Dataset entries:
/---

(** X9.  What a full reconcile has gone through it can look up: for a
    node of the enumeration whose name has no colon and fits the [name]
    array, [iface_find_by_name] on the table left by [iface_update]
    without [refresh], and so by [iface_init], returns a record of
    exactly that name. *)
Theorem populated_name_resolves (pf : platform) (ifaddr : list ifaddrs)
    (st : registry) (ifa : ifaddrs) :
  ifa ∈ ifaddr ->
  strchr (ifa_name ifa) ":"%char = None ->
  (String.length (ifa_name ifa) < sizeof_name pf)%nat ->
  (exists change st' i r,
     iface_update pf (Some ifaddr) false st = Returned (change, st') /\
     iface_find_by_name (Some (ifa_name ifa)) st' = Some i /\
     iface_list st' !! i = Some r /\ name r = ifa_name ifa) /\
  (exists st' i r,
     iface_init pf (Some ifaddr) st = Returned st' /\
     iface_find_by_name (Some (ifa_name ifa)) st' = Some i /\
     iface_list st' !! i = Some r /\ name r = ifa_name ifa).
Proof.
  intros Hin Hcolon Hfits. split.
  - destruct (registry_after_resolves pf ifaddr st ifa Hin Hcolon Hfits) as (i & r & H).
    unfold registry_after, run in H. unfold iface_update.
    destruct (fold_left (iface_update_step pf false) ifaddr (false, st)) as [c st'].
    by exists c, st', i, r.
  - set (empty := {| iface_list := []; num_ifaces_alloc := 1 |}).
    destruct (registry_after_resolves pf ifaddr empty ifa Hin Hcolon Hfits) as (i & r & H).
    unfold registry_after, run in H. unfold iface_init, iface_update. fold empty.
    destruct (fold_left (iface_update_step pf false) ifaddr (false, empty)) as [c st'].
    by exists st', i, r.
Qed.

(** X10.  When the names that [getifaddrs] reports fit the [name] array,
    [iface_update] never gives two records the same name without colon:
    a table free of such duplicates stays so, in either mode, and the
    table that [iface_init] leaves is free of them. *)
Theorem names_without_colon_are_unique (pf : platform) (refresh : bool)
    (ifaddr : list ifaddrs) (st : registry) :
  Forall (fun ifa => (String.length (ifa_name ifa) < sizeof_name pf)%nat) ifaddr ->
  (names_unique (iface_list st) ->
   names_unique (iface_list (registry_after pf refresh ifaddr st))) /\
  exists st',
    iface_init pf (Some ifaddr) st = Returned st' /\ names_unique (iface_list st').
Proof.
  intros Hfits. rewrite Forall_forall in Hfits.
  assert (forall refresh acc,
    names_unique (iface_list (snd acc)) ->
    names_unique (iface_list (snd (fold_left (iface_update_step pf refresh) ifaddr acc))))
    as Hkeep.
  { intros refresh' acc.
    apply (fold_registry_inv pf refresh' (fun st => names_unique (iface_list st))).
    intros c st0 x Hx. apply step_names_unique. by apply Hfits. }
  split.
  - apply (Hkeep refresh (false, st)).
  - unfold iface_init, iface_update.
    set (empty := {| iface_list := []; num_ifaces_alloc := 1 |}).
    specialize (Hkeep false (false, empty)).
    destruct (fold_left (iface_update_step pf false) ifaddr (false, empty)) as [c st'].
    exists st'. split; [done|]. apply Hkeep. intros i j r r' Hi. done.
Qed.

Section Quiet.

Variable pf : platform.

(** A loop in which no turn fills an address returns false and leaves
    the records as they were, with the new records, if any, after
    them; a refresh leaves the whole table as it was. *)
Lemma run_without_fill refresh l st :
  (forall pre x post i a,
     l = pre ++ x :: post ->
     ~ fills_address (registry_after pf refresh pre st) x i a) ->
  fst (run pf refresh l st) = false /\
  (exists ext, iface_list (registry_after pf refresh l st) = iface_list st ++ ext) /\
  (refresh = true -> registry_after pf refresh l st = st).
Proof.
  induction l as [|x l IH] using rev_ind; intros Hno.
  - split; [done|]. split; [exists []; by rewrite app_nil_r|done].
  - destruct IH as (Hc & (ext & Hext) & Href).
    { intros pre y post i a -> Hf.
      apply (Hno pre y (post ++ [x]) i a); [by rewrite <- app_assoc|done]. }
    unfold registry_after in *. rewrite run_snoc.
    destruct (run pf refresh l st) as [c st1] eqn:Hrun. cbn [fst snd] in *. subst c.
    destruct (step_cases st1 x) as [(i & a & Hf)|[(i & Hf & Hskip)|Hf]].
    + destruct (Hno l x [] i a eq_refl). by rewrite Hrun.
    + rewrite (step_skip pf refresh false st1 x i Hf Hskip). cbn [fst snd].
      split; [done|]. split; [by exists ext|done].
    + rewrite (step_miss pf refresh false st1 x Hf). destruct refresh; cbn [fst snd].
      * split; [done|]. split; [by exists ext|done].
      * split; [done|]. split; [|done]. simpl.
        exists (ext ++ [new_iface pf x]). by rewrite Hext, app_assoc.
Qed.
(** X12. When the frames are at least as many as the distinct pages of the
    reference string (and fewer than 2^32), nothing is ever evicted, and a
    reference hits exactly when its page was requested before: only first
    requests fault. *)
Theorem enough_frames_no_eviction (s : State.t) :
  Z.of_nat (size (list_to_set (State.referenceString s) : gset Z))
    <= State.frames s →
  State.frames s < 4294967296 →
  ∃ s' : State.t,
    buildStateHistory s = Normal s' ∧
    ∀ (i : nat) (page : Z) (r : StepData.t),
      State.referenceString s !! i = Some page →
      State.stateHistory s' !! i = Some r →
      StepData.replacedPage r = JNull ∧
      (StepData.isHit r = true ↔ page ∈ take i (State.referenceString s)).
Proof.
  intros Hsize Hmax. eexists. split; [apply buildStateHistory_normal; lia|].
  intros i page r Hi Hr.
  rewrite (history_lookup _ _ _ Hi) in Hr. injection Hr as <-.
  pose proof (lookup_lt_Some _ _ _ Hi) as Hlt.
  pose proof (env_before_all_seen s i Hsize ltac:(lia)) as Hseen.
  pose proof (env_before_all_seen s (S i) Hsize ltac:(lia)) as Hseen'.
  assert (1 <= State.frames s) as Hn.
  { assert (size ({[page]} : gset Z) ≤
            size (list_to_set (State.referenceString s) : gset Z))%nat
      as Hone.
    { apply subseteq_size. intros x Hx. apply elem_of_singleton in Hx as ->.
      apply elem_of_list_to_set. by eapply list_elem_of_lookup_2. }
    rewrite size_singleton in Hone. lia. }
  pose proof (env_before_coherent s i Hn) as Hcoh.
  assert (∀ p, p ∈ stack (env_before s i) ↔
               p ∈ take i (State.referenceString s)) as Hmem.
  { intros p. rewrite <- !(elem_of_list_to_set (C := gset Z)).
    by rewrite Hseen. }
  destruct (env_before_snapshot s i page Hi) as [_ Hsk].
  destruct (iteration_cases s i page Hn)
    as [[Hin Hproc]|[(Hout & _ & _ & Hproc)
                    |(Hout & Hfull & below & victim & Hst & _ & Hproc)]];
    rewrite Hproc in *; simpl in *.
  - split; [done|]. split; [|done]. intros _.
    apply Hmem. by apply (coh_same _ _ _ Hcoh).
  - split; [done|]. split; [done|]. intros Hp. exfalso.
    apply Hout. apply (coh_same _ _ _ Hcoh). by apply Hmem.
  - exfalso.
    pose proof (packed_full _ _ _ (env_before_packed s i Hn) Hfull) as Hlen.
    pose proof (size_list_to_set (C := gset Z) _ (coh_stack _ _ _ Hcoh))
      as Hsz.
    assert (page ∉ (list_to_set (stack (env_before s i)) : gset Z)) as Hnew.
    { rewrite elem_of_list_to_set. intros Hp. apply Hout.
      by apply (coh_same _ _ _ Hcoh). }
    assert ((list_to_set (take (S i) (State.referenceString s)) : gset Z) ⊆
            list_to_set (State.referenceString s)) as Hsub.
    { intros x. rewrite !elem_of_list_to_set. apply subseteq_take. }
    apply subseteq_size in Hsub.
    rewrite (take_S_r _ _ _ Hi), list_to_set_app_L, <- Hseen in Hsub.
    simpl in Hsub. rewrite union_empty_r_L in Hsub.
    rewrite size_union in Hsub
      by (apply disjoint_singleton_r; exact Hnew).
    rewrite size_singleton in Hsub. lia.
Qed.

(** * Properties of the loader *)

(** ** Strings *)

Lemma app_cons (c : ascii) (a b : string) :
  String c a +:+ b = String c (a +:+ b).
Proof. reflexivity. Qed.

Lemma app_empty_r (s : string) : s +:+ "" = s.
Proof. induction s as [|c s IH]; [done|]. by rewrite app_cons, IH. Qed.

Lemma app_assoc_string (a b c : string) : (a +:+ b) +:+ c = a +:+ (b +:+ c).
Proof. induction a as [|x a IH]; [done|]. by rewrite !app_cons, IH. Qed.

Lemma rev_app_acc (s acc : string) :
  String.rev_app s acc = String.rev s +:+ acc.
Proof.
  unfold String.rev. revert acc.
  induction s as [|c s IH]; intros acc; simpl; [done|].
  rewrite IH, (IH (String c "")), app_assoc_string. done.
Qed.

Lemma rev_app_app (a b acc : string) :
  String.rev_app (a +:+ b) acc = String.rev_app b (String.rev_app a acc).
Proof.
  revert acc. induction a as [|c a IH]; intros acc; [done|].
  rewrite app_cons. simpl. apply IH.
Qed.

Lemma rev_app_distr (a b : string) :
  String.rev (a +:+ b) = String.rev b +:+ String.rev a.
Proof. unfold String.rev at 1. by rewrite rev_app_app, rev_app_acc. Qed.
(** ** Further properties of the three entry points *)

Lemma track_demotion_record (cfg : ppt_config) (jiffies : Z) (gfp_ok : bool)
    (mm : mm_struct) (xa : xarray) (old_pfn new_pfn v : Z) (st : ppt_stats) :
  ppt_enabled cfg = true ->
  ppt_xarray mm = Some xa ->
  0 <= v < 2 ^ 63 ->
  xa !! old_pfn = Some (xa_mk_value v) ->
  ppt_track_demotion cfg jiffies gfp_ok mm old_pfn new_pfn st =
    if (jiffies - PPT_GET_JIFFIES v) mod 2 ^ 22
       <? msecs_to_jiffies (ppt_promotion_lifetime_expiration cfg) then
      if gfp_ok then
        (mk_mm (<[new_pfn := xa_mk_value
                    (PPT_MAKE_VALUE (Z.land jiffies PPT_JIFFIES_MASK) 1)]>
                  (delete old_pfn xa))
               (ppt_entry_count mm),
         inc_demotions_short_lived st)
      else
        (mk_mm (delete old_pfn xa) (atomic_dec (ppt_entry_count mm)),
         inc_xarray_stores_failed st)
    else
      (mk_mm (delete old_pfn xa) (atomic_dec (ppt_entry_count mm)),
       inc_demotions_long_lived st).
Proof.
  intros Hen Hxa Hv Hl.
  unfold ppt_track_demotion. rewrite Hen, Hxa.
  change (negb true) with false. cbv beta iota zeta.
  destruct (xa_load_record xa old_pfn v Hv Hl) as [-> ->].
  rewrite ppt_diff_masked. unfold __xa_store, __xa_erase.
  destruct gfp_ok; reflexivity.
Qed.
Lemma rect_of_point_eq (p q : Point) : point_eq p q -> rect_of p = rect_of q.
Proof.
  intros [Ex Ey]. unfold rect_of, pygame_Rect.
  now rewrite (trunc_Qeq _ _ Ex), (trunc_Qeq _ _ Ey).
Qed.

Lemma colliderect_same (p : Point) : colliderect (rect_of p) (rect_of p) = true.
Proof.
  unfold rect_of, pygame_Rect. apply colliderect_BLOCK.
  rewrite !Z.sub_diag. unfold BLOCK; simpl; lia.
Qed.

Lemma rect_of_Zpt (a b : Z) : rect_of (Zpt a b) = mkRect a b BLOCK BLOCK.
Proof.
  unfold rect_of, pygame_Rect, Zpt; cbn [pt_x pt_y].
  now rewrite !trunc_inject_Z.
Qed.

(** ** The direction control *)

Lemma Direction_eqb_eq (a b : Direction) : Direction_eqb a b = true <-> a = b.
Proof. destruct a, b; simpl; split; congruence. Qed.

Lemma set_direction_same (g : SnakeGame) : set_direction (direction g) g = g.
Proof. destruct g; reflexivity. Qed.

Lemma requestDirection_set (g : SnakeGame) (r : Direction) :
  requestDirection r g =
  set_direction (if Direction_eqb r (opposite (direction g))
                 then direction g else r) g.
Proof.
  destruct g as [gw gh d sc f hd s sr fr].
  destruct r, d; reflexivity.
Qed.

(** ** Growth and score *)

Lemma keydown_set (k : Key) (g : SnakeGame) :
  keydown k g = set_direction (direction (keydown k g)) g.
Proof.
  destruct g as [gw gh d sc f hd s sr fr].
  destruct k, d; reflexivity.
Qed.

Lemma move_ate_length_score (g g1 : SnakeGame) (ate : bool) :
  move_ate g = Ret (ate, g1) ->
  if ate
  then length (snake g1) = S (length (snake g)) /\
       score g1 = score g + 1 /\ fruit g1 = None
  else length (snake g1) = length (snake g) /\ score g1 = score g.
Proof.
  intros Hm.
  apply move_ate_Ret in Hm as (hd & tl & Hs & _ & _ & _ & _ & _ & Hate).
  destruct ate.
  - destruct Hate as (Hsc & Hf & Hsn & _). rewrite Hsn. auto.
  - destruct Hate as (Hsc & _ & Hsn & _).
    rewrite Hsn, removelast_cons_length. auto.
Qed.
(** C5. Every row of [match_screenshots] has a day in {1, 2, 3}: this holds
    of every table reachable from the migration by inserts, updates and
    deletes, the uploads of PlayerDashboard and the edits of
    ScreenshotVerification among them; an insert or an update with a day
    outside the range is rejected and leaves no new table; and the day select
    of the upload form offers exactly the days 1, 2 and 3, starting from 1. *)
Theorem day_constraint :
  (forall tbl, Migration.reachable tbl ->
     forall r, In r tbl -> day r = 1 \/ day r = 2 \/ day r = 3)
  /\ (forall accepted i r tbl,
        ~ (1 <= day r <= 3) ->
        Migration.insert accepted r tbl = None
        /\ Migration.update accepted i r tbl = None)
  /\ (forall getPublicUrl s files resp w,
        Migration.reachable (match_screenshots w) ->
        Migration.reachable
          (match_screenshots (handleFileUpload getPublicUrl s files resp w)))
  /\ (forall selected editPlacement editKills accepted tbl tbl',
        Migration.reachable tbl ->
        ScreenshotVerification.handleUpdate selected editPlacement editKills accepted tbl
        = Some tbl' ->
        Migration.reachable tbl')
  /\ (forall v s, In v daySelectItems ->
        exists s', daySelect_onValueChange v s = Some s'
                   /\ (selectedDay s' = 1 \/ selectedDay s' = 2 \/ selectedDay s' = 3))
  /\ omap Js.parseInt daySelectItems = [1; 2; 3]
  /\ selectedDay_initial = 1.
Proof.
  split; [|split; [|split; [|split; [|split; [|split]]]]].
  - intros tbl Htbl r Hr. apply day_check_spec.
    pose proof (reachable_checked tbl Htbl) as Hall.
    rewrite Forall_forall in Hall. apply Hall. by apply list_elem_of_In.
  - intros accepted i r tbl Hday.
    assert (Hcheck : Migration.day_check (day r) = false).
    { destruct (Migration.day_check (day r)) eqn:Hc; [|reflexivity].
      apply day_check_spec in Hc. lia. }
    unfold Migration.insert, Migration.update. rewrite Hcheck, andb_false_r. auto.
  - intros. by apply handleFileUpload_reachable.
  - intros selected p k accepted tbl tbl' Htbl Hupd.
    unfold ScreenshotVerification.handleUpdate in Hupd.
    destruct selected as [i|]; [|by injection Hupd as <-].
    destruct (tbl !! i) as [r|].
    + by eapply Migration.reach_update.
    + destruct accepted; [by injection Hupd as <-|discriminate].
  - intros v s Hv. cbn [daySelectItems In] in Hv.
    destruct Hv as [<-|[<-|[<-|[]]]]; eexists; (split; [reflexivity|]); cbn; auto.
  - reflexivity.
  - reflexivity.
Qed.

\---

=== WHAT YOU WILL DO ===
What you return must be an exact retyping of the lines above starting at the line with "apply elem_of_list_to_set. by" and ending at the line with "destruct (iteration_cases s i page Hn)", and nothing besides.

=== TASK OUTPUT ===
      apply elem_of_list_to_set. by eapply list_elem_of_lookup_2. }
    rewrite size_singleton in Hone. lia. }
  pose proof (env_before_coherent s i Hn) as Hcoh.
  assert (∀ p, p ∈ stack (env_before s i) ↔
               p ∈ take i (State.referenceString s)) as Hmem.
  { intros p. rewrite <- !(elem_of_list_to_set (C := gset Z)).
    by rewrite Hseen. }
  destruct (env_before_snapshot s i page Hi) as [_ Hsk].
  destruct (iteration_cases s i page Hn)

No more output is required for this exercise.